Yargılama görevini amacına uygun olarak yerine getirilmesi için kanunla belirtilecek sınırlar içinde hakim tarafından verilen kararlar saklı kalmak üzere, olaylar hakkında yayım yasağı konamaz.
Süreli veya süresiz yayınlar, kanunun gösterdiği suçların soruşturma veya kovuşturmasına geçilmiş olması hallerinde hakim kararıyla; Devletin ülkesi ve milletiyle bölünmez bütünlüğünün, milli güvenliğin, kamu düzeninin, genel ahlakın, korunması ve suçların önlenmesi bakımından gecikmesinde sakınca bulunan hallerde de kanunun açıkça yetkili kıldığı merciin emriyle toplatılabilir. Toplatma kararı veren yetkili merci, bu kararını en geç yirmidört saat içinde yetkili hakime bildirir; hakim bu kararı en geç kırksekiz saat içinde onaylamazsa, toplatma kararı hükümsüz sayılır.

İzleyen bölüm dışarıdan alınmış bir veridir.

(** The wiring and the geometry survive every write into Mailbox B. *)
Lemma storeMailboxB_wired e a v :
  bootWiredB e -> bootWiredB (Emulator.storeMailbox e MailboxB a v).
Proof.
  intros (Hc & Hm & Hcb & Hr). unfold Emulator.storeMailbox.
  cbn [Memory.mailbox]. unfold Mailbox.storeByte.
  destruct (Z.ltb_spec (Mailbox.offsetOf (Memory.mailboxB (Emulator.memory e)) a)
                       (Mailbox.size (Memory.mailboxB (Emulator.memory e))))
    as [Hin|Hout].
  - rewrite Hcb. cbn [fire foldl Emulator.runCall Emulator.cpld1
                       Emulator.setMemory Emulator.memory].
    set (mb := Mailbox.mk _ _ _ _ _ _).
    set (h0 := Memory.setMailbox (Emulator.memory e) MailboxB mb).
    assert (Hmb : mailboxB_ok mb).
    { destruct Hm as (Hb & Hs & Hl). unfold mailboxB_ok, mb. cbn.
      rewrite length_insert. repeat split; assumption. }
    destruct (Z.eq_dec (Mailbox.data mb !!! 0%nat) 0x01) as [Hcmd|Hcmd].
    + rewrite (onMailboxBWrite_boot (Emulator.cpld1 e) h0 Hc Hmb Hcmd).
      cbn [foldl Emulator.runLeaf].
      pose proof (u16_range (Z.lor (Mailbox.data mb !!! 3%nat)
                                   (Z.shiftl (Mailbox.data mb !!! 4%nat) 8)))
        as Hlen.
      destruct (copyLoopB_spec (le16 (Memory.mailboxB h0) 1)
                  (Z.to_nat (le16 (Memory.mailboxB h0) 3)) 0
                  (Memory.setMailbox h0 MailboxB (cleared (Memory.mailboxB h0))))
        as ((_ & _ & _ & (Hb' & Hs' & Hd') & Hr') & _ & _);
        [exact Hmb|exact Hr|lia|unfold le16, h0; cbn [Memory.mailboxB Memory.setMailbox]; lia|].
      unfold bootWiredB.
      cbn [Emulator.cpld1 Emulator.memory Emulator.setSoundCPU Emulator.setMemory].
      split; [exact Hc|]. split; [|split; [|exact Hr']].
      * destruct Hmb as (Hb & Hs & Hl). unfold mailboxB_ok.
        rewrite Hb', Hs', Hd'. repeat split; assumption.
      * rewrite copyLoopB_callback. unfold h0, mb.
        cbn [Mailbox.writeCallback Memory.mailboxB Memory.setMailbox cleared].
        reflexivity.
    + rewrite (onMailboxBWrite_other (Emulator.cpld1 e) h0 Hc Hmb Hcmd).
      cbn [foldl Emulator.runLeaf]. unfold bootWiredB.
      cbn [Emulator.cpld1 Emulator.memory Emulator.setSoundCPU Emulator.setMemory].
      repeat split; try apply Hc; try apply Hmb; try apply Hr.
  - cbn [foldl]. unfold bootWiredB.
    cbn [Emulator.cpld1 Emulator.memory Emulator.setMemory Memory.setMailbox
           Memory.mailboxB Memory.soundRAM].
    repeat split; try apply Hc; try apply Hm; try apply Hr. exact Hcb.
Qed.

(** X19. Mailbox B and CPLD1 follow the same boot protocol on the sound
    side.  In the wired emulator a byte written into Mailbox B runs CPLD1's
    handler on the mailbox as it is after the store.  When the command byte
    at offset 0 is 0x01, the handler copies [len] bytes (little-endian at
    offsets 3-4) from mailbox offset 5 on into Sound RAM at the 16-bit
    offsets [dest + i] ([dest] little-endian at offsets 1-2), changes no
    other byte of Sound RAM, and releases the Sound CPU: RES deasserted,
    program address (0, 0).  For any other command nothing is copied and
    the Sound CPU's IRQ pin is raised. *)
Theorem mailboxB_boot_copy
        (e : Emulator.t) (cpu : Cpu65816.t) (a : Address) (v : Z) :
  bootWiredB e ->
  Emulator.soundCPU e = Some cpu ->
  Mailbox.offsetOf (Memory.mailboxB (Emulator.memory e)) a < 1024 ->
  let mb := (Mailbox.storeByte (Memory.mailboxB (Emulator.memory e)) a v).1 in
  let cmd := Mailbox.data mb !!! 0%nat in
  let dest := le16 mb 1 in
  let len := le16 mb 3 in
  let e' := Emulator.storeMailbox e MailboxB a v in
  let sram := RAM.data (Memory.soundRAM (Emulator.memory e)) in
  let sram' := RAM.data (Memory.soundRAM (Emulator.memory e')) in
  (cmd = 0x01 ->
     (forall i, 0 <= i < len ->
        sram' !! Z.to_nat (u16 (dest + i)) = Some (peekB mb (5 + i))) /\
     (forall i, 0 <= i < len -> 5 + i < 1024 ->
        peekB mb (5 + i) = Mailbox.data mb !!! Z.to_nat (5 + i)) /\
     (forall j, (forall i, 0 <= i < len -> j <> Z.to_nat (u16 (dest + i))) ->
        sram' !! j = sram !! j) /\
     Emulator.soundCPU e'
     = Some (Cpu65816.mk false (Cpu65816.RDYPin cpu) (Cpu65816.IRQPin cpu)
                         (Address_new 0 0)))
  /\
  (cmd <> 0x01 ->
     Memory.soundRAM (Emulator.memory e')
     = Memory.soundRAM (Emulator.memory e) /\
     Emulator.soundCPU e' = Some (Cpu65816.setIRQPin cpu true)).
Proof.
  intros (Hc & Hm & Hcb & Hr) Hcpu Hoff mb cmd dest len e' sram sram'.
  destruct Hm as (Hmb & Hms & Hml).
  assert (Hin : Mailbox.offsetOf (Memory.mailboxB (Emulator.memory e)) a
                < Mailbox.size (Memory.mailboxB (Emulator.memory e)))
    by (rewrite Hms; exact Hoff).
  pose proof (offsetOf_nonneg (Memory.mailboxB (Emulator.memory e)) a) as Hoff0.
  assert (Hmb1 : mailboxB_ok mb).
  { unfold mb. rewrite storeByte_in by exact Hin. unfold mailboxB_ok. cbn.
    rewrite length_insert. repeat split; assumption. }
  assert (He' : e' = foldl Emulator.runCall
                       (Emulator.setMemory e
                          (Memory.setMailbox (Emulator.memory e) MailboxB mb))
                       [CallWrite NotifyCPLD1]).
  { unfold e', Emulator.storeMailbox, mb. cbn [Memory.mailbox].
    rewrite storeByte_in by exact Hin. rewrite Hcb. reflexivity. }
  cbn [foldl Emulator.runCall] in He'.
  cbn [Emulator.cpld1 Emulator.setMemory Emulator.memory] in He'.
  set (h0 := Memory.setMailbox (Emulator.memory e) MailboxB mb) in He'.
  assert (Hh0 : Memory.mailboxB h0 = mb) by reflexivity.
  assert (Hpeek : forall k, peekB (cleared mb) k = peekB mb k).
  { intros k. apply peekB_sameBytes. repeat split. }
  split.
  - intros Hcmd.
    rewrite (onMailboxBWrite_boot (Emulator.cpld1 e) h0 Hc) in He';
      [|rewrite Hh0; exact Hmb1|rewrite Hh0; exact Hcmd].
    rewrite Hh0 in He'. cbn [foldl Emulator.runLeaf] in He'.
    fold dest len in He'.
    pose proof (u16_range (Z.lor (Mailbox.data mb !!! 3%nat)
                                 (Z.shiftl (Mailbox.data mb !!! 4%nat) 8)))
      as Hlen.
    fold (le16 mb 3) in Hlen. fold len in Hlen.
    destruct (copyLoopB_spec dest (Z.to_nat len) 0
                (Memory.setMailbox h0 MailboxB (cleared mb)))
      as (_ & Hcopy & Hrest); try lia.
    { exact Hmb1. }
    { exact Hr. }
    unfold sram', sram. rewrite He'.
    cbn [Emulator.memory Emulator.setSoundCPU Emulator.setMemory
           Emulator.soundCPU].
    repeat split.
    + intros i Hi. rewrite Hcopy by lia.
      cbn [Memory.mailboxB Memory.setMailbox]. rewrite Hpeek. reflexivity.
    + intros i Hi Hfit. rewrite peekB_in; [|exact Hmb1|];
        rewrite u16_small by lia; [reflexivity|lia].
    + intros j Hj. rewrite Hrest; [reflexivity|]. intros k Hk. apply Hj. lia.
    + rewrite Hcpu. reflexivity.
  - intros Hcmd.
    rewrite (onMailboxBWrite_other (Emulator.cpld1 e) h0 Hc) in He';
      [|rewrite Hh0; exact Hmb1|rewrite Hh0; exact Hcmd].
    cbn [foldl Emulator.runLeaf] in He'. rewrite He'.
    cbn [Emulator.memory Emulator.setSoundCPU Emulator.setMemory
           Emulator.soundCPU].
    split; [reflexivity|]. rewrite Hcpu. reflexivity.
Qed.

Lemma mailboxB_boot_copy_witness :
  let e := Emulator.initialize powerOn0 in
  let a := Address_new 0x41 0x0000 in
  bootWiredB e /\
  Emulator.soundCPU e = Some (Emulator.initializeCPU powerOn0) /\
  Mailbox.offsetOf (Memory.mailboxB (Emulator.memory e)) a < 1024 /\
  Emulator.soundCPU (Emulator.storeMailbox e MailboxB a 0x01)
  = Some (Cpu65816.mk false true false (Address_new 0 0)).
Proof.
  intros e a.
  pose proof (initialize_bootWiredB powerOn0) as Hw. fold e in Hw.
  assert (Hc : Emulator.soundCPU e = Some (Emulator.initializeCPU powerOn0))
    by reflexivity.
  assert (Ho : Mailbox.offsetOf (Memory.mailboxB (Emulator.memory e)) a < 1024)
    by (vm_compute; reflexivity).
  split; [exact Hw|]. split; [exact Hc|]. split; [exact Ho|].
  destruct (mailboxB_boot_copy e _ a 0x01 Hw Hc Ho) as [Hboot _].
  destruct Hboot as (_ & _ & _ & Hcpu); [vm_compute; reflexivity|].
  exact Hcpu.
Defined.
#[export] Set Default Goal Selector "!".

Declare Scope proxysql_scope.
Delimit Scope proxysql_scope with px.
Open Scope nat_scope.
Open Scope proxysql_scope.

(** ** Record update

    [r <| f := v |>] writes field [f] of [r].  A record gets the notation by
    giving its eta expansion as an instance of [Eta]; the writer of a field is
    obtained by abstracting the projection out of that expansion. *)

Class Eta (R : Type) := eta_expand : R -> R.
Class Upd {R T : Type} (p : R -> T) := upd : (T -> T) -> R -> R.
Arguments upd {R T} p {_} _ _ /.

Ltac build_upd p :=
  lazymatch type of p with
  | ?R -> ?T =>
      let e := constr:(_ : Eta R) in
      let e := eval cbv beta delta [eta_expand] in e in
      let e := eval red in e in
      lazymatch eval pattern p in e with
      | ?F _ => let w := constr:(fun (f : T -> T) => F (fun r => f (p r))) in
                let w := eval cbv beta in w in
                exact w
      end
  end.

#[export] Hint Extern 1 (Upd ?p) => build_upd p : typeclass_instances.

Notation "r <| p := v |>" := (upd p (fun _ => v) r)
  (at level 1, left associativity, p at level 200, v at level 200) : proxysql_scope.

(** ** Bytes

    Bytes are Rocq's [byte]; [uc] reads one as [unsigned char] and [sc] as the
    (signed, on x86) [char]. *)

#[export] Instance byte_eq_decision : EqDecision byte := Byte.byte_eq_dec.

#[export] Program Instance byte_countable : Countable byte :=
  inj_countable' byte.unsigned byte.of_Z _.
Next Obligation. intros b. apply byte.of_Z_unsigned. Qed.

Abbreviation uc := byte.unsigned.
Definition sc (b : byte) : Z := ((uc b + 2 ^ 7) mod 2 ^ 8 - 2 ^ 7)%Z.

(** The characters of a C string literal, without the terminating NUL. *)
Definition c_lit (s : string) : list byte := String.list_byte_of_string s.

(** ** Machine integers

    A [w]-bit unsigned value is the integer modulo [2^w]; a signed one is the
    representative in [[-2^(w-1), 2^(w-1))]. *)

Definition uwrap (w z : Z) : Z := (z mod 2 ^ w)%Z.
Definition swrap (w z : Z) : Z := ((z + 2 ^ (w - 1)) mod 2 ^ w - 2 ^ (w - 1))%Z.

Abbreviation u8 := (uwrap 8).
Abbreviation u16 := (uwrap 16).
Abbreviation u24 := (uwrap 24).
Abbreviation u32 := (uwrap 32).
Abbreviation u64 := (uwrap 64).
Abbreviation i32 := (swrap 32).
Abbreviation i64 := (swrap 64).

(** ** Memory blocks

    A heap block is its list of bytes.  [mem_read] and [mem_write] are [memcpy]
    out of and into a block; [None] is an access outside of it. *)

Definition mem_read (off n : nat) (d : list byte) : option (list byte) :=
  if decide (off + n <= length d) then Some (take n (drop off d)) else None.

Definition mem_write (off : nat) (src d : list byte) : option (list byte) :=
  if decide (off + length src <= length d)
  then Some (take off d ++ src ++ drop (off + length src) d)
  else None.

(** [strlen] of the bytes at the start of a block: [None] when the block ends
    before a NUL is met. *)
Fixpoint strlen (d : list byte) : option nat :=
  match d with
  | [] => None
  | b :: d' => if decide (b = Byte.x00) then Some 0 else S <$> strlen d'
  end.

(** [g_strdup (block + off)]. *)
Definition strdup_at (off : nat) (d : list byte) : option (list byte) :=
  n ← strlen (drop off d); Some (take n (drop off d)).

(** C strings are lists of bytes without the terminating NUL; reading past the
    end of one reads that NUL. *)
Fixpoint strncmp_by (f : byte -> Z) (n : nat) (a b : list byte) : Z :=
  match n with
  | O => 0
  | S n' =>
      let ca := hd Byte.x00 a in
      let cb := hd Byte.x00 b in
      if negb (f ca =? f cb)%Z then (f ca - f cb)%Z
      else if decide (ca = Byte.x00) then 0
      else strncmp_by f n' (tl a) (tl b)
  end.

Definition tolower (b : byte) : Z := if (65 <=? uc b)%Z && (uc b <=? 90)%Z then (uc b + 32)%Z else uc b.

Definition strncmp (a b : list byte) (n : nat) : Z := strncmp_by uc n a b.
Definition strncasecmp (a b : list byte) (n : nat) : Z := strncmp_by tolower n a b.
Definition strcmp (a b : list byte) : Z := strncmp_by uc (S (length a)) a b.

(** What [l_alloc] returns: a block of [n] bytes whose contents are unknown;
    [junk] is what happens to be there. *)
Definition block (junk : nat -> byte) (n : nat) : list byte := junk <$> seq 0 n.

(** [sprintf] into a block of [size] bytes: the text and its NUL have to fit. *)
Definition fits_block (size : nat) (st : list byte) : option (list byte) :=
  if decide (S (length st) <= size) then Some st else None.

(** A sequence of writes at an advancing cursor ([memcpy(p+i,src,n); i+=n;]) and
    of plain advances of the cursor ([i+=n;]). *)
Inductive wr := W (src : list byte) | Skip (n : nat).

Fixpoint writes (ws : list wr) (i : nat) (d : list byte) : option (list byte) :=
  match ws with
  | [] => Some d
  | W src :: ws' => d ← mem_write i src d; writes ws' (i + length src) d
  | Skip n :: ws' => writes ws' (i + n) d
  end.

(** ** Bounded iteration

    [iter_until fuel step s]: repeat [step] until it answers [None]; the
    second component says whether the fuel was enough. *)
Fixpoint iter_until {S : Type} (fuel : nat) (step : S -> option S) (s : S) : S * bool :=
  match step s with
  | None => (s, true)
  | Some s' => match fuel with
               | O => (s, false)
               | S fuel' => iter_until fuel' step s'
               end
  end.

(** ** GLib pointer arrays

    A [GPtrArray] is the list of its pointers.  [g_ptr_array_remove_index_fast(a,0)]
    takes the first pointer out and moves the last one into its place. *)
Definition g_remove_first_fast {A} (l : list A) : option (A * list A) :=
  match l with
  | [] => None
  | x :: l' => Some (x, match last l' with None => [] | Some y => y :: removelast l' end)
  end.

(** [while (a->len) { p=g_ptr_array_remove_index_fast(a,0); ... }]: the pointers in
    the order they are taken out, and what is left in the array. *)
Fixpoint g_drain {A} (fuel : nat) (l : list A) : list A * list A :=
  match fuel, g_remove_first_fast l with
  | S fuel', Some (x, l') => let '(out, rest) := g_drain fuel' l' in (x :: out, rest)
  | _, _ => ([], l)
  end.

(** ** Reflexive transitive closure of a step relation *)
Inductive star {S : Type} (R : S -> S -> Prop) : S -> S -> Prop :=
  | star_nil s : star R s s
  | star_cons s1 s2 s3 : R s1 s2 -> star R s2 s3 -> star R s1 s3.

(** ** Automation *)

Create HintDb px discriminated.
#[export] Hint Constructors star : px.

(** Split the [if]/[match]es of the goal and of the hypotheses, close the
    contradictory branches, and substitute. *)
Ltac px_case := repeat (case_match || case_decide || simplify_eq/=).

(** Boolean comparisons become propositions. *)
Ltac px_bool :=
  repeat match goal with
  | H : (_ && _)%bool = true |- _ => apply andb_prop in H; destruct H
  | H : (_ =? _)%Z = true |- _ => apply Z.eqb_eq in H
  | H : (_ =? _)%Z = false |- _ => apply Z.eqb_neq in H
  | H : (_ <? _)%Z = true |- _ => apply Z.ltb_lt in H
  | H : (_ <? _)%Z = false |- _ => apply Z.ltb_ge in H
  | H : (_ <=? _)%Z = true |- _ => apply Z.leb_le in H
  | H : (_ <=? _)%Z = false |- _ => apply Z.leb_gt in H
  end.

(** Lengths of lists, then linear arithmetic. *)
Ltac px_len :=
  rewrite ?length_take, ?length_drop, ?length_app, ?length_take, ?length_drop, ?length_replicate, ?length_le_split,
    ?length_cons, ?length_nil in *; simpl length in *; lia.

(** ** Shared lemmas *)

Lemma bind_Some {A B} (x : A) (f : A -> option B) : Some x ≫= f = f x.
Proof. done. Qed.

Süreli veya süresiz yayınların suç soruşturma veya kovuşturması sebebiyle zapt ve müsaderesine genel hükümler uygulanır.
Türkiye"de yayımlanan süreli yayınlar, Devletin ülkesi ve milletiyle bölünmez bütünlüğüne, Cumhuriyetin temel ilkelerine, milli güvenliğe ve genel ahlaka aykırı yayımlardan mahkum olma halinde, mahkeme kararıyla geçici olarak kapatılabilir. Kapatılan süreli yayının açıkça devamı niteliğini taşıyan her türlü yayın yasaktır; bunlar hakim kararıyla toplatılır.” hükmü ile
5187 sayılı Basın Kanununun 3. maddesinde;
“Basın özgürdür. Bu özgürlük; bilgi edinme, yayma, eleştirme, yorumlama ve eser yaratma haklarını içerir.
Basın özgürlüğünün kullanılması ancak demokratik bir toplumun gereklerine uygun olarak; başkalarının şöhret ve haklarının, toplum sağlığının ve ahlakının, milli güvenlik, kamu düzeni, kamu güvenliği ve toprak bütünlüğünün korunması, devlet sırlarının açıklanmasının veya suç işlenmesinin önlenmesi, yargı gücünün otorite ve tarafsızlığının sağlanması amacıyla sınırlanabilir.” hükmü getirilmiştir.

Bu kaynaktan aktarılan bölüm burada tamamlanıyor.